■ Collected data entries
(* ===== verification/Insertion.v ===== *)
(** * Insertion into a sorted array

    The inventory keeps arrays in order by moving the greater elements up one
    place, from the end, and storing the new element in the gap.  The file gives
    this loop over any element type, and the insertion sort built from it: the
    result is the sorted permutation. *)

From stdpp Require Import base list numbers sorting.
From Stdlib Require Import ZArith Lia.
From S2P Require Import Prelude.

(** ** The loops *)

(** [while (position != 0 && above (values[position - 1]))
       { values[position] = values[position - 1]; --position; }
     values[position] = value] *)
Fixpoint insert_shift {A} (above : A -> bool) (value : A) (values : list A) (position : nat) : option (list A) :=
  match position with
  | O => wr values 0 value
  | S before =>
      previous ← rd values (Z.of_nat before);
      if above previous then
        values ← wr values (Z.of_nat position) previous;
        insert_shift above value values before
      else wr values (Z.of_nat position) value
  end.

(** [for (index = 1; index < count; ++index)] with the insertion of
    [values[index]]; [rounds] is [count - index]. *)
Fixpoint insertion_sort {A} (above : A -> A -> bool) (values : list A) (index : nat) (rounds : nat) : option (list A) :=
  match rounds with
  | O => Some values
  | S rounds =>
      value ← rd values (Z.of_nat index);
      values ← insert_shift (above value) value values index;
      insertion_sort above values (S index) rounds
  end.

(** ** What they do *)

(** Only the values of the comparison matter. *)
Lemma insert_shift_ext {A} (f g : A -> bool) value position : (forall y, f y = g y) ->
  forall values, insert_shift f value values position = insert_shift g value values position.
Proof.
  intros Hfg. induction position as [|q IH]; intros values; [done|]. cbn [insert_shift].
  destruct (rd values _) as [y|]; [|done]. cbn [mbind option_bind]. rewrite Hfg. destruct (g y); [|done].
  destruct (wr values _ y); [|done]. apply IH.
Qed.

Lemma insertion_sort_ext {A} (f g : A -> A -> bool) rounds : (forall x y, f x y = g x y) ->
  forall values index, insertion_sort f values index rounds = insertion_sort g values index rounds.
Proof.
  intros Hfg. induction rounds as [|rounds IH]; intros values index; [done|]. cbn [insertion_sort]. destruct (rd values _) as [x|]; [|done].
  cbn [mbind option_bind]. rewrite (insert_shift_ext (f x) (g x)) by done. destruct (insert_shift _ _ _ _); [|done]. apply IH.
Qed.

Section insertion.
Context {A : Type} (R : relation A) `{!Transitive R, !Total R, forall x y, Decision (R x y)}.
Implicit Types l pre rest : list A.

(** [y] belongs behind [value]. *)
Definition above (value y : A) : bool := negb (bool_decide (R y value)).

Lemma insert_shift_spec before value pre : forall x rest,
  exists l1 l2, pre = l1 ++ l2 /\ Forall (fun y => before y = true) l2 /\ (forall y l, l1 = l ++ [y] -> before y = false)
  /\ insert_shift before value (pre ++ x :: rest) (length pre) = Some (l1 ++ value :: l2 ++ rest).
Proof.
  induction pre as [|y pre IH] using rev_ind; intros x rest.
  { exists [], []. split; [done|]. split; [constructor|]. split; [by intros y l ?%(f_equal length); rewrite length_app in H0; cbn in H0; lia|].
    done. }
  replace (length (pre ++ [y])) with (S (length pre)) by llia. cbn [insert_shift]. rewrite <- app_assoc. cbn [app].
  rewrite rd_app_head by done. cbn [mbind option_bind]. destruct (before y) eqn:Ey.
  - replace (pre ++ y :: x :: rest) with ((pre ++ [y]) ++ x :: rest) by (by rewrite <- app_assoc).
    rewrite wr_app_head by llia. cbn [mbind option_bind]. rewrite <- app_assoc. cbn [app].
    destruct (IH y (y :: rest)) as (l1 & l2 & -> & Hl2 & Hl1 & ->). exists l1, (l2 ++ [y]). split; [by rewrite app_assoc|].
    split; [apply Forall_app; split; [done|by repeat constructor]|]. split; [done|]. by rewrite <- app_assoc.
  - exists (pre ++ [y]), []. split; [by rewrite app_nil_r|]. split; [constructor|]. split.
    + intros z l E. apply app_inj_tail in E as [_ <-]. done.
    + replace (pre ++ y :: x :: rest) with ((pre ++ [y]) ++ x :: rest) by (by rewrite <- app_assoc). by rewrite wr_app_head by llia.
Qed.

Lemma above_false value y : above value y = false <-> R y value.
Proof. unfold above. rewrite negb_false_iff. apply bool_decide_eq_true. Qed.

Lemma above_true value y : above value y = true -> R value y.
Proof. unfold above. rewrite negb_true_iff, bool_decide_eq_false. intros Hn. by destruct (total R value y). Qed.

(** Inserting into a sorted prefix gives a sorted prefix with one element more. *)
Lemma insert_shift_sorted value pre x rest : StronglySorted R pre ->
  exists pre', insert_shift (above value) value (pre ++ x :: rest) (length pre) = Some (pre' ++ rest)
  /\ StronglySorted R pre' /\ pre' ≡ₚ value :: pre.
Proof.
  intros Hs. destruct (insert_shift_spec (above value) value pre x rest) as (l1 & l2 & -> & Hl2 & Hl1 & E).
  exists (l1 ++ value :: l2). split; [by rewrite E, <- app_assoc|]. split; [|by rewrite Permutation_middle].
  apply StronglySorted_app in Hs as (Hle & Hs1 & Hs2). apply StronglySorted_app. split; [|split; [done|]].
  - assert (Hv : forall y, y ∈ l1 -> R y value).
    { destruct l1 as [|z l1 _] using rev_ind; [by intros y ?%elem_of_nil|]. assert (Hz : R z value) by (apply above_false; by apply (Hl1 z l1)).
      apply StronglySorted_app in Hs1 as (Hle1 & _). intros y [Hy|Hy%list_elem_of_singleton]%elem_of_app; [|by subst].
      etransitivity; [|exact Hz]. apply Hle1; [done|]. by apply list_elem_of_singleton. }
    intros y w Hy Hw. apply elem_of_cons in Hw as [->|Hw]; [by apply Hv|]. by apply Hle.
  - constructor; [done|]. apply Forall_forall. intros w Hw. apply above_true. apply list_elem_of_In in Hw. rewrite Forall_forall in Hl2. by apply Hl2, list_elem_of_In.
Qed.

Lemma insertion_sort_spec rounds : forall pre rest tl, StronglySorted R pre -> length rest = rounds ->
  exists pre', insertion_sort above (pre ++ rest ++ tl) (length pre) rounds = Some (pre' ++ tl)
  /\ StronglySorted R pre' /\ pre' ≡ₚ pre ++ rest.
Proof.
  induction rounds as [|rounds IH]; intros pre rest tl Hs Hr.
  { destruct rest; [|done]. exists pre. rewrite app_nil_r. done. }
  destruct rest as [|x rest]; [done|]. injection Hr as Hr. cbn [insertion_sort app]. rewrite rd_app_head by done. cbn [mbind option_bind].
  destruct (insert_shift_sorted x pre x (rest ++ tl) Hs) as (pre1 & -> & Hs1 & Hp1). cbn [mbind option_bind].
  replace (S (length pre)) with (length pre1) by (by rewrite Hp1).
  destruct (IH pre1 rest tl Hs1 Hr) as (pre' & -> & Hs' & Hp'). exists pre'. split; [done|]. split; [done|].
  rewrite Hp', Hp1. cbn [app]. by rewrite Permutation_middle.
Qed.

(** The sort from index 1 on, over the first [n] elements. *)
Lemma insertion_sort_prefix l tl : exists l', insertion_sort above (l ++ tl) 1 (length l - 1) = Some (l' ++ tl)
  /\ StronglySorted R l' /\ l' ≡ₚ l.
Proof.
  destruct l as [|x l]; [exists []; repeat split; try done; constructor|]. cbn [length]. rewrite Nat.sub_succ, Nat.sub_0_r.
  apply (insertion_sort_spec (length l) [x] l tl); [|done]. repeat constructor.
Qed.
End insertion.
(** The octets say everything, up to the order of the lists. *)
Lemma inventory_octets_iff i j : inputs_typed i -> inputs_typed j -> inputs_proper i -> inputs_proper j ->
  inventory_octets i = inventory_octets j <-> same_facts i j.
Proof.
  intros Hi Hj Pi Pj. unfold inventory_octets. set (bi := merge_sort Z.le (given_banks i)). set (bj := merge_sort Z.le (given_banks j)).
  set (ti := merge_sort key_le (given_timings i)). set (tj := merge_sort key_le (given_timings j)).
  assert (Hok : forall k, inputs_typed k -> inputs_proper k ->
    tree_ok (report_tree (report_with k (merge_sort Z.le (given_banks k)) (merge_sort key_le (given_timings k))))).
  { intros k Hk Pk. destruct (given_typed k Hk) as [G1 G2]. pose proof Pk as (_ & _ & _ & _ & _ & _ & _ & Pt & Pb & _).
    unfold PBNS_INVENTORY_TIMING_MAX, PBNS_INVENTORY_TPM_BANK_MAX in *.
    pose proof (Permutation_length (merge_sort_Permutation Z.le (given_banks k))) as L1.
    pose proof (Permutation_length (merge_sort_Permutation key_le (given_timings k))) as L2.
    apply report_tree_ok; [done|done|by rewrite merge_sort_Permutation|by rewrite merge_sort_Permutation|..].
    - rewrite L1. unfold given_banks. rewrite length_take. lia.
    - rewrite L2. unfold given_timings. rewrite length_take. lia. }
  split.
  - intros E. apply tree_encode_inj in E; [|by apply Hok..]. rewrite !report_tree_eq in E.
    cbn [tree_norm map fst snd uint_field bytes_field leaf cbor_norm numbered_fields given_outcomes] in E.
    rewrite !uint_trees_norm, !timing_trees_norm in E.
    injection E as F1 F2 F3 F4 F5 F6 F7 F8 F9 F10 F11 F12 F13 F14 F15 F16 F17 F18 F19 F20 F21 F22 F23 F24 F25 F26 F27.
    apply uint_trees_inj in F17. apply timing_trees_inj in F26.
    assert (Ho : given_outcomes i = given_outcomes j) by (unfold given_outcomes; congruence).
    assert (Hb : given_banks i ≡ₚ given_banks j) by (rewrite <- (merge_sort_Permutation Z.le (given_banks i)); fold bi; rewrite F17; apply merge_sort_Permutation).
    assert (Ht : given_timings i ≡ₚ given_timings j) by (rewrite <- (merge_sort_Permutation key_le (given_timings i)); fold ti; rewrite F26; apply merge_sort_Permutation).
    unfold same_facts. repeat (split; [done|]). done.
  - intros (E1 & E2 & E3 & E4 & E5 & E6 & E7 & E8 & E9 & E10 & E11 & E12 & E13 & E14 & E15 & E16 & E17 & E18 & E19 & E20 & E21 & Hb & Ht).
    f_equal. rewrite !report_tree_eq, E1, E2, E3, E4, E5, E6, E7, E8, E9, E10, E11, E12, E13, E14, E15, E16, E17, E18, E19, E20, E21.
    assert (Eb : bi = bj).
    { apply (StronglySorted_unique Z.le); [apply sorted_merge_sort; apply _..|]. unfold bi, bj. by rewrite !merge_sort_Permutation. }
    assert (Et : ti = tj).
    { apply sorted_timings_unique; [|apply sorted_merge_sort; apply _..|unfold ti, tj; by rewrite !merge_sort_Permutation].
      pose proof Pi as (_ & _ & _ & _ & _ & _ & _ & _ & _ & _ & _ & Hk). by apply (keys_permute _ _ (merge_sort_Permutation key_le (given_timings i))). }
    by rewrite Eb, Et.
Qed.

(** ** Properties *)

(** The inventory report is canonical.  Collecting always returns.  It succeeds
    exactly on proper inputs (a fingerprint of 32 octets, known outcomes, tidy
    texts, counts within the limits and distinct nonzero timing keys) and leaves
    on failure the old report or a cleared one.  A collected report is always
    accepted by the encoder and gives the canonical octets of its inputs, or too
    small an output is reported with nothing written.  The octets are the same
    exactly for the same facts: the order in which banks and timings were given
    does not matter, and everything else can be read off. *)
Theorem inventory_report_canonical `{S : QCBORSpiffy} (i : pbns_inventory_inputs) (r0 : pbns_inventory_report)
  (output : pbns_buffer) (size0 : Z) :
  inputs_typed i -> b_ptr output <> 0 -> b_len output = 0 -> 0 < b_cap output <= PBNS_INVENTORY_ENCODED_MAX_SIZE ->
  exists st r', pbns_inventory_collect (Some i) (Some r0) = Some (st, Some r')
  /\ (st = PBNS_OK <-> inputs_proper i)
  /\ (st <> PBNS_OK -> st = PBNS_ERR_ARGUMENT /\ (r' = r0 \/ r' = zero_report))
  /\ (st = PBNS_OK -> exists est data size, pbns_inventory_encode (Some r') output (Some size0) = Some (est, data, Some size)
      /\ length data = length (b_data output)
      /\ if b_cap output <? zlen (inventory_octets i) then est = PBNS_ERR_LIMIT /\ size = 0
         else est = PBNS_OK /\ take (Z.to_nat size) data = inventory_octets i)
  /\ (forall j, inputs_typed j -> inputs_proper i -> inputs_proper j -> inventory_octets i = inventory_octets j <-> same_facts i j).
Proof.
  intros Hi Hptr Hlen Hcap. destruct (collect_spec i r0 Hi) as (st & r' & E & Hiff & Hno & Hok). exists st, r'. split; [done|].
  split; [done|]. split; [done|]. split; [|intros j Hj Pi Pj; by apply inventory_octets_iff].
  intros Hst. destruct (Hok Hst) as [Hvalid Htree]. unfold pbns_inventory_encode. rewrite Hvalid. cbn [mbind option_bind negb orb].
  replace (_ || _) with false by lia. unfold inventory_octets. rewrite <- Htree. clear Htree. unfold b_cap, PBNS_INVENTORY_ENCODED_MAX_SIZE in *.
  destruct (tree_encode_cases (report_tree r') (b_data output)) as (e & out & data & -> & Hd & He); [unfold UINT32_MAX; lia|].
  pose proof (tree_encode_pos (report_tree r')) as Hpos. destruct (Z.ltb_spec (zlen (b_data output)) (zlen (tree_encode (report_tree r')))).
  - subst e. by do 3 eexists.
  - destruct He as (-> & -> & ->). replace (_ || _) with false by lia. do 3 eexists. split; [done|]. split; [done|]. split; [done|].
    by rewrite Nat2Z.id, take_app_length.
Qed.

■ WORK TO BE COMPLETED
Lines from the top of the entries through the line with "From stdpp Require" are to be transcribed exactly, and nothing more.

■ EXERCISE ANSWER
(* ===== verification/Insertion.v ===== *)
(** * Insertion into a sorted array

    The inventory keeps arrays in order by moving the greater elements up one
    place, from the end, and storing the new element in the gap.  The file gives
    this loop over any element type, and the insertion sort built from it: the
    result is the sorted permutation. *)

From stdpp Require Import base list numbers sorting.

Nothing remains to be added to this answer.